### TO DO
Word for word, restate the entries below from their first line through the line that contains "(** The user".
[Opening SUPPLIED INFORMATION section]
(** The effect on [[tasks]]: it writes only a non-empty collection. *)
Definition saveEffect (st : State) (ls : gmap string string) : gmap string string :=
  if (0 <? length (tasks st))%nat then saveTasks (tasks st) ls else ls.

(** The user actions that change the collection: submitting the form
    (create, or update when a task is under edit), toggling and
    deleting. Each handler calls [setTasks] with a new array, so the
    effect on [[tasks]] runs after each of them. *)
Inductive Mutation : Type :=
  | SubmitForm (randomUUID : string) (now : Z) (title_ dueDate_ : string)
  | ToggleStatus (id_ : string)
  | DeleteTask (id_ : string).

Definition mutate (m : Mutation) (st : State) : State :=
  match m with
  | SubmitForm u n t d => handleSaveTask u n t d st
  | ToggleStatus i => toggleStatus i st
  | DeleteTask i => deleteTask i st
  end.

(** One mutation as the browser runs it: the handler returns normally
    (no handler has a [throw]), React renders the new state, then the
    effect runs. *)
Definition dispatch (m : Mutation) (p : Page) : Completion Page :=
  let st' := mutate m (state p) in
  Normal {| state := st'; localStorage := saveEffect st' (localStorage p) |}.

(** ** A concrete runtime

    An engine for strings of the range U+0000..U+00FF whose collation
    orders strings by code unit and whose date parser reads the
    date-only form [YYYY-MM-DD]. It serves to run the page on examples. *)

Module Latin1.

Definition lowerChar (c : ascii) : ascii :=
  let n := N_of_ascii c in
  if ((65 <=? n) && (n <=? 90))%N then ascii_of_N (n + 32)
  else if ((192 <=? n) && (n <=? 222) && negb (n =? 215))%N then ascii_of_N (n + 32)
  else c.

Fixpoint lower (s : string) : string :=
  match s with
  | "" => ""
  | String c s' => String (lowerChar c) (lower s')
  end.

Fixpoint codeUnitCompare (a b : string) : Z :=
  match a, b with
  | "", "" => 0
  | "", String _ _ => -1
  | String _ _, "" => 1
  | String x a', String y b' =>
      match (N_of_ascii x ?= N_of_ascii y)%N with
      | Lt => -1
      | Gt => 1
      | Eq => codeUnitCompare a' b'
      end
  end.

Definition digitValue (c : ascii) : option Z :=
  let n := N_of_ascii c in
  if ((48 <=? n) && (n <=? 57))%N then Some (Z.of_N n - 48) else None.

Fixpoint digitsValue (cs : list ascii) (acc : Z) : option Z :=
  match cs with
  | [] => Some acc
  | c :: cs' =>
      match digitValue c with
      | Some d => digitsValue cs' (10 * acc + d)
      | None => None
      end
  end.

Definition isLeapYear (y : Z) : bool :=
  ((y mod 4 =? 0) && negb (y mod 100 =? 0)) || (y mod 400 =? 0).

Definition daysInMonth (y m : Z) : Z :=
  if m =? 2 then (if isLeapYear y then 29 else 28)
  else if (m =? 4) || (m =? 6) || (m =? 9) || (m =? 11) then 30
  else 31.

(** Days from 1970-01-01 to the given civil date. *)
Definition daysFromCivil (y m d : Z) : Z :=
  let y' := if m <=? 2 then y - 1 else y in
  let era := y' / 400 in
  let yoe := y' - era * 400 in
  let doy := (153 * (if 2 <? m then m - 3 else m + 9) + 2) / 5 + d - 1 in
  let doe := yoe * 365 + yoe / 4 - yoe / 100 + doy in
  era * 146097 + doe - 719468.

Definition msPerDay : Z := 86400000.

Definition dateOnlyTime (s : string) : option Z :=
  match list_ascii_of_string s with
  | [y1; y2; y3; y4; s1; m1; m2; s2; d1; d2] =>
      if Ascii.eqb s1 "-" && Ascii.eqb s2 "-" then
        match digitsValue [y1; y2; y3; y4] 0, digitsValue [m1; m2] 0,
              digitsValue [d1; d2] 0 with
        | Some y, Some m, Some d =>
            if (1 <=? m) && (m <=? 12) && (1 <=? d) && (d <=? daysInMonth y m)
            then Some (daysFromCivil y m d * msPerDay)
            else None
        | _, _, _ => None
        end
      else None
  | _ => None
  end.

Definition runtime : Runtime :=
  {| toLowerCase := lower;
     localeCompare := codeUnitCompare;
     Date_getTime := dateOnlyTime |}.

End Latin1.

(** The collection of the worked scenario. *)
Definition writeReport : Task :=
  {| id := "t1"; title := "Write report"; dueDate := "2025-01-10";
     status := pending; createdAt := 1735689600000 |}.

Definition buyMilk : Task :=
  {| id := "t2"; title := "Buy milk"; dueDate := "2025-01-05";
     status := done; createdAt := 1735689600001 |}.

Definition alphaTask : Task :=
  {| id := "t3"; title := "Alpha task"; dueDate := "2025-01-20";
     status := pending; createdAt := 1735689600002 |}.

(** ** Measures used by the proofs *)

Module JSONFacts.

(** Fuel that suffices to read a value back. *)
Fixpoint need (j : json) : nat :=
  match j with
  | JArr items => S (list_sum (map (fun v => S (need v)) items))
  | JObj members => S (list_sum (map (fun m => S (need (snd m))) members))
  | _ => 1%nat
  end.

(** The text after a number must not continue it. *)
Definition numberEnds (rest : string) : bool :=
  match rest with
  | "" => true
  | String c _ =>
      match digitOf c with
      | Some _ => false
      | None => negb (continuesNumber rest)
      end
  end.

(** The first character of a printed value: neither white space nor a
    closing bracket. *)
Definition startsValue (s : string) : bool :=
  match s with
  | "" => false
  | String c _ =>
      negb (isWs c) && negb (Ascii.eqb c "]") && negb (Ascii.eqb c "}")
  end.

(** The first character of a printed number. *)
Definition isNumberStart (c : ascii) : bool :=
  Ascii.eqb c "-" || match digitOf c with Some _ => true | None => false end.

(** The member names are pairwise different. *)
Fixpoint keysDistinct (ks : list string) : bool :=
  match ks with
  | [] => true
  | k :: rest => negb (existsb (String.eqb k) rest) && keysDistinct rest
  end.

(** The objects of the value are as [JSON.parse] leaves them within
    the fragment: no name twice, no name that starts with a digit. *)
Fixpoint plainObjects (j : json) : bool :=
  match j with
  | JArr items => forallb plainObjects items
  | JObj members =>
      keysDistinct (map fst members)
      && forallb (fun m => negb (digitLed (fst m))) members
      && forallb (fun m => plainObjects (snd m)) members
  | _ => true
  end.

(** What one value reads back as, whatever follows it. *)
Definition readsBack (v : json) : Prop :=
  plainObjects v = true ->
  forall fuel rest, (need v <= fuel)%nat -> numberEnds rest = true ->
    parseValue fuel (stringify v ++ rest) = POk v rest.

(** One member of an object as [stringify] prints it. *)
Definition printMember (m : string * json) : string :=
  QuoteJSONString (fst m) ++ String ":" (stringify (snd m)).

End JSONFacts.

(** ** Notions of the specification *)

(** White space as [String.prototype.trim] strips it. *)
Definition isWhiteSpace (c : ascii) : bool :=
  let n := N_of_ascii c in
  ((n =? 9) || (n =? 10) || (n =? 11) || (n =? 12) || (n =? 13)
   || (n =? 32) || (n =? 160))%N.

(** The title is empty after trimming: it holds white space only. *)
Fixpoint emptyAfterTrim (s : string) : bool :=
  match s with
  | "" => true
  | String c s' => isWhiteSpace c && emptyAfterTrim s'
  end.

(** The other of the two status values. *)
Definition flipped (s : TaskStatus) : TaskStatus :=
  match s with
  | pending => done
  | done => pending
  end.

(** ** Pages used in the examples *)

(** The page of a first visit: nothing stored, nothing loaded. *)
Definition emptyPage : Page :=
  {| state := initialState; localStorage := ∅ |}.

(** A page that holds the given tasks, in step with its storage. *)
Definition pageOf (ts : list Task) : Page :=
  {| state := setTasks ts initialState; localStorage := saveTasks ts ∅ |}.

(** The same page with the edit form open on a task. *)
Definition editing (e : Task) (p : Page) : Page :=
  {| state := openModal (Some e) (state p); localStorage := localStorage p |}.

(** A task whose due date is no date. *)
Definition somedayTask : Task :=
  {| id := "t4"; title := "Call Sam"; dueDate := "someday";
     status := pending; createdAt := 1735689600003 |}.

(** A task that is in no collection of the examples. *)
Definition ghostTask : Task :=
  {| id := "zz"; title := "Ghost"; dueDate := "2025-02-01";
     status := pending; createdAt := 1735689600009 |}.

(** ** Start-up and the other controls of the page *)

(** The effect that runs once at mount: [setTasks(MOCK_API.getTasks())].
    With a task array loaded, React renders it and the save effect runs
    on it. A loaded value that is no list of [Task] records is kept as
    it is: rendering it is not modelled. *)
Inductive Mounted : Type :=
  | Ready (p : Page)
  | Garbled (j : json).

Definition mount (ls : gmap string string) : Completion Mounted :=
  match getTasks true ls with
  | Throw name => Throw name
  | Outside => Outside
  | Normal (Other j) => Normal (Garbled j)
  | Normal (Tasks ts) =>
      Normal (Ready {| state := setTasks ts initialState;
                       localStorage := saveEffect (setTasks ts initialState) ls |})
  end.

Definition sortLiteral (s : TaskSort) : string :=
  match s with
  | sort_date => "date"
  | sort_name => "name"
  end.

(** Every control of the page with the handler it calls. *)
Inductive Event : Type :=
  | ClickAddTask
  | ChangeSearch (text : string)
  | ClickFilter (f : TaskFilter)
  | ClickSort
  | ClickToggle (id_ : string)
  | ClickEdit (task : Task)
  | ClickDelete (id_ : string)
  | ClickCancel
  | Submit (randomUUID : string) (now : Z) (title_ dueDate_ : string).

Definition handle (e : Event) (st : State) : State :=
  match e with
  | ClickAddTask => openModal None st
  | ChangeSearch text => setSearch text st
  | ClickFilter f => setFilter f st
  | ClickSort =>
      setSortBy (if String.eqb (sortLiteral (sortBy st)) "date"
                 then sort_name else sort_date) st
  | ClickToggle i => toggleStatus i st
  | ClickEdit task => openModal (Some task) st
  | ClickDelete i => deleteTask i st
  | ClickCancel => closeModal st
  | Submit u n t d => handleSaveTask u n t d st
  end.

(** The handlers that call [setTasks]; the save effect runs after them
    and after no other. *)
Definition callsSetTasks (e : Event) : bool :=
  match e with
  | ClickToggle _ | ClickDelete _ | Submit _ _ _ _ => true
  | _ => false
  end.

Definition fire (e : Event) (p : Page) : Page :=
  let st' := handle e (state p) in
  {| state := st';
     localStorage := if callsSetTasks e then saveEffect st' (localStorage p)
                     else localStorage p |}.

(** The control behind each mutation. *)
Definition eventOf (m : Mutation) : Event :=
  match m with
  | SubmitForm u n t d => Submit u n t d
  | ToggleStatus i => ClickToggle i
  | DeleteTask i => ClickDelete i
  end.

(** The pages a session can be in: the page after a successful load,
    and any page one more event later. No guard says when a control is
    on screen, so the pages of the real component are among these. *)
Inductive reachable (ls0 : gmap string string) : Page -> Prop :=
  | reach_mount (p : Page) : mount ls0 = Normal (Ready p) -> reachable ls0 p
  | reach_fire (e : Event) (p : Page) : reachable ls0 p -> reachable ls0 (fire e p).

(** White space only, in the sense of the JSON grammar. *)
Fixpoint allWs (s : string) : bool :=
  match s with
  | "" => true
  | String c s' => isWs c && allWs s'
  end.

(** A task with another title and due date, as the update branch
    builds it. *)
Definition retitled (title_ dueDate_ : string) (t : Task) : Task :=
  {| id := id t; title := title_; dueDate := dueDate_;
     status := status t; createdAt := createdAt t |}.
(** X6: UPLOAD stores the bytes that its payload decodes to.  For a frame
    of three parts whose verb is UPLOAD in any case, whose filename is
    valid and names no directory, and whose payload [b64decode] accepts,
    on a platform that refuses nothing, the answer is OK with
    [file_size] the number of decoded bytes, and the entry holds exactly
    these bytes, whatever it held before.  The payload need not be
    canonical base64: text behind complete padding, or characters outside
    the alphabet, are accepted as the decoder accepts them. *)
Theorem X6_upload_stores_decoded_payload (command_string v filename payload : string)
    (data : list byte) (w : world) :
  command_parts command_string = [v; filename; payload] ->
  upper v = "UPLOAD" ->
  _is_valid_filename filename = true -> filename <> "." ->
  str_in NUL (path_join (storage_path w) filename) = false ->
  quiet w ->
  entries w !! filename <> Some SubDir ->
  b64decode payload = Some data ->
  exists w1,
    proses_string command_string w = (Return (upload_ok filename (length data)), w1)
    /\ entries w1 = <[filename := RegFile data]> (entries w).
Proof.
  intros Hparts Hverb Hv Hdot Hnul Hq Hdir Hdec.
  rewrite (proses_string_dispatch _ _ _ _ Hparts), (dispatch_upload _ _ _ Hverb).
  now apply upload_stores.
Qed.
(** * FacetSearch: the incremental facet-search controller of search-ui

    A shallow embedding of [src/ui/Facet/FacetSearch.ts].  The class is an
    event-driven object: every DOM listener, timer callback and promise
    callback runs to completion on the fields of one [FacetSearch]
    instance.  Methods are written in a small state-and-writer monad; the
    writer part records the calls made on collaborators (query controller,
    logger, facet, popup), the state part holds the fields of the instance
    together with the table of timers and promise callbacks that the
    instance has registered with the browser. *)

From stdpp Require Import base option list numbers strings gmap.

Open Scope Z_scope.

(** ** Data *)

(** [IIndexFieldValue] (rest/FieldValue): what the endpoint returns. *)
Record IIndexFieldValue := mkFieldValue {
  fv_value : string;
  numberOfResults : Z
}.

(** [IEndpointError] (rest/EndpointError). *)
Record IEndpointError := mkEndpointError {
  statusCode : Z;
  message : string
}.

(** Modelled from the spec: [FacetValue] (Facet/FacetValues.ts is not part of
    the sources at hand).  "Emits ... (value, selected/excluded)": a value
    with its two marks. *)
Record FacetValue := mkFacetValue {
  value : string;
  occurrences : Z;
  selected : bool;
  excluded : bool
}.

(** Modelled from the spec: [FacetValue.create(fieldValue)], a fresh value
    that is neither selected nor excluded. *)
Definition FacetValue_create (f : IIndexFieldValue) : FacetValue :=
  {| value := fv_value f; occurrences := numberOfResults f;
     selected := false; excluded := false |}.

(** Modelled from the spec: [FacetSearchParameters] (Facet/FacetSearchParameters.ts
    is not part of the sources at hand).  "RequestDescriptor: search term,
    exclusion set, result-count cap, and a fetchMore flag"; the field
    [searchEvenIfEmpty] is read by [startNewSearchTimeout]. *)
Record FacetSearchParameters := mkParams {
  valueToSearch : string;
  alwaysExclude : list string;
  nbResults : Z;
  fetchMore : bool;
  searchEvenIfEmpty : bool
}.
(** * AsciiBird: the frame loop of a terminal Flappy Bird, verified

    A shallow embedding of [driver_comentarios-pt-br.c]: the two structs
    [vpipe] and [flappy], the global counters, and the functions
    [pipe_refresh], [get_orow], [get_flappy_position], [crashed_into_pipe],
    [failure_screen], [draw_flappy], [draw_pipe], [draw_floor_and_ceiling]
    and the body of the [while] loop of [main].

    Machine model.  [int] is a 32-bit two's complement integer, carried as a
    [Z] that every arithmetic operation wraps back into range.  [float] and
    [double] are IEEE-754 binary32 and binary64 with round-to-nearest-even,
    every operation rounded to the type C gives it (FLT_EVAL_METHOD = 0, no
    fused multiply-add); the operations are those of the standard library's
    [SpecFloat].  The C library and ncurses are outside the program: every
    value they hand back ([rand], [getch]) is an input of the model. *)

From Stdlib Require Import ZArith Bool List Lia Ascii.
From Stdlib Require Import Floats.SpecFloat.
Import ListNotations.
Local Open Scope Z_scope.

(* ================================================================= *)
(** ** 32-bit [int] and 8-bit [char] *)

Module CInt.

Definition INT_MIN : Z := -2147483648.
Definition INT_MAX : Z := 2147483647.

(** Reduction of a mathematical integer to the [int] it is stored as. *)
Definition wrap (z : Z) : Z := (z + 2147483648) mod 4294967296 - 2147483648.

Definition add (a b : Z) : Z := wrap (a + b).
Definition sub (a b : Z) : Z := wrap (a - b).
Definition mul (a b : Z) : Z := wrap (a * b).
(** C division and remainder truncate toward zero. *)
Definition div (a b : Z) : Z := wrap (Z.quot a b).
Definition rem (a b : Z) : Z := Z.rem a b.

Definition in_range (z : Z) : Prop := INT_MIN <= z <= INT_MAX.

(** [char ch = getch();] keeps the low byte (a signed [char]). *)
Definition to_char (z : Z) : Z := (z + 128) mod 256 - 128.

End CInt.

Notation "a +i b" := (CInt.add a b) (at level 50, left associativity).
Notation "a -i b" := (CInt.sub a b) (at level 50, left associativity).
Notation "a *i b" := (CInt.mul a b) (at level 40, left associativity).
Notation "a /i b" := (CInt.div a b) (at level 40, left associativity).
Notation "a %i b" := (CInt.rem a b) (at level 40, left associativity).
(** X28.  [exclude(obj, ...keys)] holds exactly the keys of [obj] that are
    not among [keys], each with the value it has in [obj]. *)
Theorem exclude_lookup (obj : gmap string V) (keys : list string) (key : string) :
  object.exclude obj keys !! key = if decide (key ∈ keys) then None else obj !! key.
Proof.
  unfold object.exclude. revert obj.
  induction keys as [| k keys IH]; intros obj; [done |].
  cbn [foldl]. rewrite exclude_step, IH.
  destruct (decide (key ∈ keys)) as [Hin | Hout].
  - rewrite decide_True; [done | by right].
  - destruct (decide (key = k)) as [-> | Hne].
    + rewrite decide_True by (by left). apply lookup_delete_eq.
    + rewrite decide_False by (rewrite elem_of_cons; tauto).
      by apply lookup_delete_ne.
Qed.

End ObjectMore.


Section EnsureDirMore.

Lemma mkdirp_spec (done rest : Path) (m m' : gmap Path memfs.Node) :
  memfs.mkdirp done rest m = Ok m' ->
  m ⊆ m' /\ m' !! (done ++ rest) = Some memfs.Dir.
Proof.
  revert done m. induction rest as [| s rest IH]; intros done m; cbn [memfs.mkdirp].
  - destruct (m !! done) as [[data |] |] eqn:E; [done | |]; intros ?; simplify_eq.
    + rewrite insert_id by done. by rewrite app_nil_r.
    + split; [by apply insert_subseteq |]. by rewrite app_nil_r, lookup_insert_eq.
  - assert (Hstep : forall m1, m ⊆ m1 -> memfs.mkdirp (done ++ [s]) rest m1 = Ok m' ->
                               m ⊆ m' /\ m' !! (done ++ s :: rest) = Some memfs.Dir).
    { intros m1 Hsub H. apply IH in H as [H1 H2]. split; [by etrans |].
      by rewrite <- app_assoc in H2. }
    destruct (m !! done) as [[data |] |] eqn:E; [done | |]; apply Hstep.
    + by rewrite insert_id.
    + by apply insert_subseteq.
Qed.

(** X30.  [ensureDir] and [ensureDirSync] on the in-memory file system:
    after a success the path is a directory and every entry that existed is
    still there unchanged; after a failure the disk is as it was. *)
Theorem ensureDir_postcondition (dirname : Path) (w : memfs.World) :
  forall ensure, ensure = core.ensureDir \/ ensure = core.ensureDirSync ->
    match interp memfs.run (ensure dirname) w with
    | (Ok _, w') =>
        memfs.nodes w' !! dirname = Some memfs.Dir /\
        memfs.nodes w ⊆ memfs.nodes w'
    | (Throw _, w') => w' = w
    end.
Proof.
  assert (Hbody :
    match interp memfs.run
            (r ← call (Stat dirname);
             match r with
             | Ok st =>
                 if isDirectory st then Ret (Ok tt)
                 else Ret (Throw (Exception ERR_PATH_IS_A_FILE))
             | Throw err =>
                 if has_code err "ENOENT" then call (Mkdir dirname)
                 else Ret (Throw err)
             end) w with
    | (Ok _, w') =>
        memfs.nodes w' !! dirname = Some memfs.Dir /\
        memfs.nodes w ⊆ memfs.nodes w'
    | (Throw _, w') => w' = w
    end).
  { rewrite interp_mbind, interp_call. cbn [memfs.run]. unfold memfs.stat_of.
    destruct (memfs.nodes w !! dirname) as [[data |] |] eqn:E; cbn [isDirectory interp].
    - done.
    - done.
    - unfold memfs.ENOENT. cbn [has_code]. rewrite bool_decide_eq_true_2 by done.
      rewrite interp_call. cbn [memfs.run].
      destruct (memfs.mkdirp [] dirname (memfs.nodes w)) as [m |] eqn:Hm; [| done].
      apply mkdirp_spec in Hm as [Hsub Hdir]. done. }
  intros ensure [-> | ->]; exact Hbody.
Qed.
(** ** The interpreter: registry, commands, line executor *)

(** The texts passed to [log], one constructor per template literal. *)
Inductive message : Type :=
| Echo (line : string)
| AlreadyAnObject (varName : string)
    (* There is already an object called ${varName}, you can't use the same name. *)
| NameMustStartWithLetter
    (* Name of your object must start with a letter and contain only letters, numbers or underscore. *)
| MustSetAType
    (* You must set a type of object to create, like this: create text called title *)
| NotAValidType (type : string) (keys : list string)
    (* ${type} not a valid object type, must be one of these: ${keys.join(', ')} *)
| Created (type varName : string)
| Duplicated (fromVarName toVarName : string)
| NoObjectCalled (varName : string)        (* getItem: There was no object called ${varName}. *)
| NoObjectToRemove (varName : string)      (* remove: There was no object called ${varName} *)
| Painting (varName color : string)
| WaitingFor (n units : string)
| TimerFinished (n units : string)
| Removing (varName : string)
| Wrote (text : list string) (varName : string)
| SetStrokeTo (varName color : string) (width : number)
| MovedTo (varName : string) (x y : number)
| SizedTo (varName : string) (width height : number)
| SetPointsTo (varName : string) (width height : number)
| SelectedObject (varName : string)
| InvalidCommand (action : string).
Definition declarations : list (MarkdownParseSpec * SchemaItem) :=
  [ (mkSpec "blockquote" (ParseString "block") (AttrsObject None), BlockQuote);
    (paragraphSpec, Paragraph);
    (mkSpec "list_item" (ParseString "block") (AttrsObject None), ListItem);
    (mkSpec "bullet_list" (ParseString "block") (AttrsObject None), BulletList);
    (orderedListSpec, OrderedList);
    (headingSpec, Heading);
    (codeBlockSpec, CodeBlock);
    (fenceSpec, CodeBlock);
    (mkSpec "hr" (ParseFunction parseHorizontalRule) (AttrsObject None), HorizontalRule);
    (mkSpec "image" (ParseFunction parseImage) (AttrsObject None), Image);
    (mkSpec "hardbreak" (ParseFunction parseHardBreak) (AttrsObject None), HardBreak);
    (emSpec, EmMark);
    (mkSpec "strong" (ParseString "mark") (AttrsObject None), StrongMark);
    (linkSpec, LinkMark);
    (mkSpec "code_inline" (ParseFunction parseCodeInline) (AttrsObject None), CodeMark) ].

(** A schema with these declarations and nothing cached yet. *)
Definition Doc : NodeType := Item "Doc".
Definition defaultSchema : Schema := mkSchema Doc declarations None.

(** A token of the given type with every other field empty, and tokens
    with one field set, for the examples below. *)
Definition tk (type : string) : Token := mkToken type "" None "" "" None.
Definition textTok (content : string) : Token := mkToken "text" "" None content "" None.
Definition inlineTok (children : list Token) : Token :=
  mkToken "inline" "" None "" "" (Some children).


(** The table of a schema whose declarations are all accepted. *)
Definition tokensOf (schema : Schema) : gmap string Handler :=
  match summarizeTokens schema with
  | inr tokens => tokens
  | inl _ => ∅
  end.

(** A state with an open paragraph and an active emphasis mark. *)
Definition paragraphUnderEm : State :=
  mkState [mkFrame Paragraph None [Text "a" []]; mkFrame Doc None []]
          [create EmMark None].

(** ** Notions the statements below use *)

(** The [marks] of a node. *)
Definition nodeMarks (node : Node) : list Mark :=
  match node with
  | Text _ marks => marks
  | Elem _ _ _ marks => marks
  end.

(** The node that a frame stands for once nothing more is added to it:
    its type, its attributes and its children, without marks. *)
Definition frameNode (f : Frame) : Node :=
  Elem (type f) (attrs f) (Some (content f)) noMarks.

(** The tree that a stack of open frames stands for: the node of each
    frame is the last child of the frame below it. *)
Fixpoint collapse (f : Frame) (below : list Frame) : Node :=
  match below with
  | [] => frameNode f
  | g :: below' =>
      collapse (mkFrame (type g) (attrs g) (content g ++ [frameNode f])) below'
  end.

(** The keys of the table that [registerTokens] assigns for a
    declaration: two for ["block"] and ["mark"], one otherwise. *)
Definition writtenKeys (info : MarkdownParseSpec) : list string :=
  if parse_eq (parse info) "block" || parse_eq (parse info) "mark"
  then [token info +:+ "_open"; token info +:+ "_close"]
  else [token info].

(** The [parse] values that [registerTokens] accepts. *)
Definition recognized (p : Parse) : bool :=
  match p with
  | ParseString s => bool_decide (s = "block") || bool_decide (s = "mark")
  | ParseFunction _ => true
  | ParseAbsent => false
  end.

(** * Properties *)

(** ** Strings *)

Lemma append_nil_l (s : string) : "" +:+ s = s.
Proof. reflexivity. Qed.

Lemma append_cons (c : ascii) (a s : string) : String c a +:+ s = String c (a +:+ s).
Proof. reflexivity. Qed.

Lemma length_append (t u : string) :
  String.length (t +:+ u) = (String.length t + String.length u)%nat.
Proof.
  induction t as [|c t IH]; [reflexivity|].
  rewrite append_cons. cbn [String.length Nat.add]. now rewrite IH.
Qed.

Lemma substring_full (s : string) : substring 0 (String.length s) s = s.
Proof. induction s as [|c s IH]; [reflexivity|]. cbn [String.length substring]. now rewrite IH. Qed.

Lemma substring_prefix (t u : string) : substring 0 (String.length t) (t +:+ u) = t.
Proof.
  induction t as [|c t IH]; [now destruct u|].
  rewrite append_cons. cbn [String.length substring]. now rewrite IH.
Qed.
[Closing SUPPLIED INFORMATION section]
### SOLUTION TO THIS PROBLEM
(** The effect on [[tasks]]: it writes only a non-empty collection. *)
Definition saveEffect (st : State) (ls : gmap string string) : gmap string string :=
  if (0 <? length (tasks st))%nat then saveTasks (tasks st) ls else ls.

(** The user actions that change the collection: submitting the form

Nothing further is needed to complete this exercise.